* Work request *
Print all entries below exactly as they appear.

○ ○ ○ ○ ○ ○ ○

(** ** Big-endian integers ([encoding/binary]) *)

(** [binary.BigEndian.UintN] on a slice of the right length. *)
Definition be_get (l : bytes) : Z :=
  foldl (λ acc b, (acc * 256 + byte_to_Z b)%Z) 0%Z l.

(** [binary.BigEndian.PutUintN]: the low [n] bytes of [z]. *)
Fixpoint be_put (n : nat) (z : Z) : bytes :=
  match n with
  | O => []
  | S n => be_put n (z / 256)%Z ++ [byte_of_Z z]
  end.

Lemma be_get_snoc l b : be_get (l ++ [b]) = (be_get l * 256 + byte_to_Z b)%Z.
Proof. unfold be_get. by rewrite foldl_app. Qed.

Lemma length_be_put n z : length (be_put n z) = n.
Proof. revert z. induction n; intros z; simpl; [done|]. rewrite length_app, IHn. simpl. lia. Qed.

Lemma be_get_put n z : be_get (be_put n z) = (z mod 256 ^ Z.of_nat n)%Z.
Proof.
  revert z. induction n as [|n IH]; intros z; simpl be_put.
  - by rewrite Z.mod_1_r.
  - rewrite be_get_snoc, IH, byte_to_of_Z.
    replace (Z.of_nat (S n)) with (1 + Z.of_nat n)%Z by lia.
    rewrite Z.pow_add_r by lia. rewrite Z.pow_1_r.
    rewrite Z.rem_mul_r by lia. lia.
Qed.

Lemma be_put_get l : be_put (length l) (be_get l) = l.
Proof.
  induction l as [|b l IH] using rev_ind; [done|].
  rewrite length_app, be_get_snoc. simpl. rewrite Nat.add_1_r. simpl.
  pose proof (byte_to_Z_range b).
  rewrite Z.div_add_l, Z.div_small, Z.add_0_r, IH by lia. f_equal.
  f_equal. apply byte_to_Z_inj. rewrite byte_to_of_Z.
  rewrite Z.add_comm, Z_mod_plus_full. by apply Z.mod_small.
Qed.

Lemma be_put_get' n l : length l = n → be_put n (be_get l) = l.
Proof. intros <-. apply be_put_get. Qed.

Lemma be_get_range l : (0 <= be_get l < 256 ^ Z.of_nat (length l))%Z.
Proof.
  rewrite <-(be_put_get l) at 1 2. rewrite be_get_put.
  apply Z.mod_pos_bound. lia.
Qed.

Lemma be_get_uint l w : (w = 8 * Z.of_nat (length l))%Z → uint w (be_get l).
Proof.
  intros ->. unfold uint. rewrite Z.pow_mul_r by lia. apply be_get_range.
Qed.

○ ○ ○ ○ ○ ○ ○

* Result *
(** ** Big-endian integers ([encoding/binary]) *)

(** [binary.BigEndian.UintN] on a slice of the right length. *)
Definition be_get (l : bytes) : Z :=
  foldl (λ acc b, (acc * 256 + byte_to_Z b)%Z) 0%Z l.

(** [binary.BigEndian.PutUintN]: the low [n] bytes of [z]. *)
Fixpoint be_put (n : nat) (z : Z) : bytes :=
  match n with
  | O => []
  | S n => be_put n (z / 256)%Z ++ [byte_of_Z z]
  end.

Lemma be_get_snoc l b : be_get (l ++ [b]) = (be_get l * 256 + byte_to_Z b)%Z.
Proof. unfold be_get. by rewrite foldl_app. Qed.

Lemma length_be_put n z : length (be_put n z) = n.
Proof. revert z. induction n; intros z; simpl; [done|]. rewrite length_app, IHn. simpl. lia. Qed.

Lemma be_get_put n z : be_get (be_put n z) = (z mod 256 ^ Z.of_nat n)%Z.
Proof.
  revert z. induction n as [|n IH]; intros z; simpl be_put.
  - by rewrite Z.mod_1_r.
  - rewrite be_get_snoc, IH, byte_to_of_Z.
    replace (Z.of_nat (S n)) with (1 + Z.of_nat n)%Z by lia.
    rewrite Z.pow_add_r by lia. rewrite Z.pow_1_r.
    rewrite Z.rem_mul_r by lia. lia.
Qed.

Lemma be_put_get l : be_put (length l) (be_get l) = l.
Proof.
  induction l as [|b l IH] using rev_ind; [done|].
  rewrite length_app, be_get_snoc. simpl. rewrite Nat.add_1_r. simpl.
  pose proof (byte_to_Z_range b).
  rewrite Z.div_add_l, Z.div_small, Z.add_0_r, IH by lia. f_equal.
  f_equal. apply byte_to_Z_inj. rewrite byte_to_of_Z.
  rewrite Z.add_comm, Z_mod_plus_full. by apply Z.mod_small.
Qed.

Lemma be_put_get' n l : length l = n → be_put n (be_get l) = l.
Proof. intros <-. apply be_put_get. Qed.

Lemma be_get_range l : (0 <= be_get l < 256 ^ Z.of_nat (length l))%Z.
Proof.
  rewrite <-(be_put_get l) at 1 2. rewrite be_get_put.
  apply Z.mod_pos_bound. lia.
Qed.

Lemma be_get_uint l w : (w = 8 * Z.of_nat (length l))%Z → uint w (be_get l).
Proof.
  intros ->. unfold uint. rewrite Z.pow_mul_r by lia. apply be_get_range.
Qed.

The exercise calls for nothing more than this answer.